WORK ITEM → In the listing below, find the line containing "ci ← fn_closureInfo u;" and the line containing "(ci_tempSize ci) ∅ in". Repeat exactly those two lines and every line between them.

=======

(** C1: a program of the core language that compiles does so without messages,
    and its code, run from [Eval_Run] in any program and store that hold it, ends
    normally with the value that the reference interpreter gives its expression:
    the compiler is correct, and its counts of variables and stack space are enough. *)
Theorem program_correct (infos : list Compiler.ClosureInfo) (g : option nat)
  (modules : list (option ModuleInfo)) (e : Expr) (p : nat) (c' : Compiler)
  (n : nat) (v : Value) (env' : Env) :
  supported [] false e -> eval n [] e = Some (v, env') ->
  Compiler_CompileGlobal e (Compiler_Create infos g modules) = COk p c' ->
  c_messages c' = []
  /\ exists u seg ci, c_userFunctionInfos c' !! p = Some u /\ fn_byteCodeSegment u = Some seg
    /\ fn_closureInfo u = Some ci
    /\ (numByteCodes seg < 2 ^ 24 ->
        forall P s h gci fn i,
        segments P !! uf_byteCodeSegment fn = Some seg ->
        Closure.infos s !! uf_closureInfo fn = Some i -> same_layout ci i ->
        exists m0 fuel m, Eval_Run_start s h gci fn = Ok m0 /\ Eval_RunCore P fuel m0 = Returned m
          /\ Eval_Continue_value (Returned m) = Ok (boxed h v)).
Proof. apply program_runs. Qed.
End ProgramProps.

(** ** Examples *)

Definition example_form (l : list Expr) : Expr := foldr (fun e l => ECons e l NoSource) ENull l.

(** The machine about to run a compiled program that is all there is, and the
    stack space the program asks for. *)
Definition example_start {OE : ObjectEnv} {E : CompilerEnv} (e : Expr) : option (Program * Machine * Z) :=
  match Compiler_CompileGlobal e (Compiler_Create [] None []) with
  | COk p c =>
      u ← c_userFunctionInfos c !! p;
      seg ← fn_byteCodeSegment u;
      ci ← fn_closureInfo u;
      let i := Closure.mkClosureInfo None None CLOSURE_KIND_LOCAL (ci_numVariables ci) (ci_numArgs ci)
                 (ci_tempSize ci) ∅ in
      match Eval_Run_start (mkStore [] [i]) [] 0 (Machine.mkUserFunctionInfo 0 0 0 0 [] 0 0) with
      | Ok m => Some (mkProgram [seg] [] [] [], m, ci_tempSize ci)
      | _ => None
      end
  | _ => None
  end.

(** [var x = true, y = 5; while x then { y = 7; x = $not x }; if y === 7 then y] *)
Definition example_program : Expr :=
  let x := 200 in
  let y := 201 in
  let set x e := example_form [ESymbol SYMBOL__SET; ESymbol x; e] in
  example_form [ESymbol SYMBOL__SCOPE; example_form [ESymbol x; ESymbol y];
    set x (EBool true); set y (EInteger64 5);
    example_form [ESymbol SYMBOL__WHILE; ESymbol x;
      example_form [ESymbol SYMBOL__PROGN; set y (EInteger64 7);
        set x (example_form [ESymbol SYMBOL__NOT; ESymbol x])]];
    example_form [ESymbol SYMBOL__IF; example_form [ESymbol SYMBOL__EQ; ESymbol y; EInteger64 7]; ESymbol y]].

(** [var x = true; while x then x = $not x], with the loop's value wanted. *)
Definition example_loop : Expr :=
  let x := 200 in
  let set x e := example_form [ESymbol SYMBOL__SET; ESymbol x; e] in
  example_form [ESymbol SYMBOL__SCOPE; example_form [ESymbol x]; set x (EBool true);
    example_form [ESymbol SYMBOL__WHILE; ESymbol x; set x (example_form [ESymbol SYMBOL__NOT; ESymbol x])]].

Section Examples.
#[local] Existing Instance example_env.
#[local] Existing Instance example_symbols.

Ltac supported :=
  repeat first
    [ by eapply sup_literal
    | apply sup_variable; set_solver
    | eapply sup_scope; [reflexivity|reflexivity|reflexivity|]
    | eapply sup_while; [reflexivity|..]
    | eapply sup_if; [reflexivity|..]
    | eapply sup_set; [set_solver|]
    | eapply sup_progn; [reflexivity|]
    | eapply sup_equal; [by (left + right)|..|reflexivity|reflexivity]
    | apply sup_not
    | apply seq_last; [reflexivity|]
    | apply seq_cons; [reflexivity|..] ].

Lemma example_supported : supported [] false example_program.
Proof. supported. Qed.

Lemma program_correct_witness :
  exists (p : nat) (c' : Compiler),
    Compiler_CompileGlobal example_program (Compiler_Create [] None []) = COk p c' /\ c_messages c' = []
    /\ exists seg ci, numByteCodes seg = 22 /\ ci_tempSize ci = 2
    /\ exists m0 fuel m,
         Eval_Run_start (mkStore [] [Closure.mkClosureInfo None None CLOSURE_KIND_LOCAL (ci_numVariables ci)
           (ci_numArgs ci) (ci_tempSize ci) ∅]) [] 0 (Machine.mkUserFunctionInfo 0 0 0 0 [] 0 0) = Ok m0
         /\ Eval_RunCore (mkProgram [seg] [] [] []) fuel m0 = Returned m
         /\ Eval_Continue_value (Returned m) = Ok ([HScalar KInteger64 7], Ref 0).
Proof.
  destruct (Compiler_CompileGlobal example_program (Compiler_Create [] None [])) as [p c'| | |] eqn:Hc;
    [|vm_compute in Hc; discriminate..].
  exists p, c'. split; [done|].
  destruct (program_correct [] None [] example_program p c' 20 (VScalar KInteger64 7) [])
    as (Hm & u & seg & ci & Hu & Hseg & Hci & Hrun);
    [exact example_supported|vm_compute; reflexivity|exact Hc|].
  split; [exact Hm|]. exists seg, ci.
  assert (Hfacts : numByteCodes seg = 22 /\ ci_tempSize ci = 2).
  { vm_compute in Hc. injection Hc as <- <-. vm_compute in Hu. injection Hu as <-.
    vm_compute in Hseg, Hci. injection Hseg as <-. by injection Hci as <-. }
  split; [apply Hfacts|]. split; [apply Hfacts|].
  assert (Hn : numByteCodes seg < 2 ^ 24) by (destruct Hfacts as [-> _]; reflexivity).
  clear Hc Hu Hseg Hci Hfacts Hm.
  exact (Hrun Hn (mkProgram [seg] [] [] [])
    (mkStore [] [Closure.mkClosureInfo None None CLOSURE_KIND_LOCAL (ci_numVariables ci)
       (ci_numArgs ci) (ci_tempSize ci) ∅]) [] O (Machine.mkUserFunctionInfo 0 0 0 0 [] 0 0)
    _ eq_refl eq_refl (conj eq_refl (conj eq_refl eq_refl))).
Defined.

(** A loop whose value is wanted needs one value more than the compiler has
    counted: the value of the last round lies below the condition. *)
Example while_value_overflows :
  match example_start example_loop with
  | Some (P, m, tempSize) =>
      tempSize = 1
      /\ (match Eval_RunCore P 5 m with
          | Next m =>
              opcode <$> (segments P !! O ≫= fun s => zget (byteCodes s) (pc m)) = Some Op_LdLoc0
              /\ (stackTop <$> closures (store m) !! cur m) = Some 2
              /\ ((fun cl => zlen (variables cl)) <$> closures (store m) !! cur m) = Some 2
          | _ => False
          end)
      /\ Eval_RunCore P 6 m = Undefined
  | None => False
  end.
Proof. vm_compute. by repeat split. Qed.
End Examples.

=======

RESPONSE BOX →
      ci ← fn_closureInfo u;
      let i := Closure.mkClosureInfo None None CLOSURE_KIND_LOCAL (ci_numVariables ci) (ci_numArgs ci)
                 (ci_tempSize ci) ∅ in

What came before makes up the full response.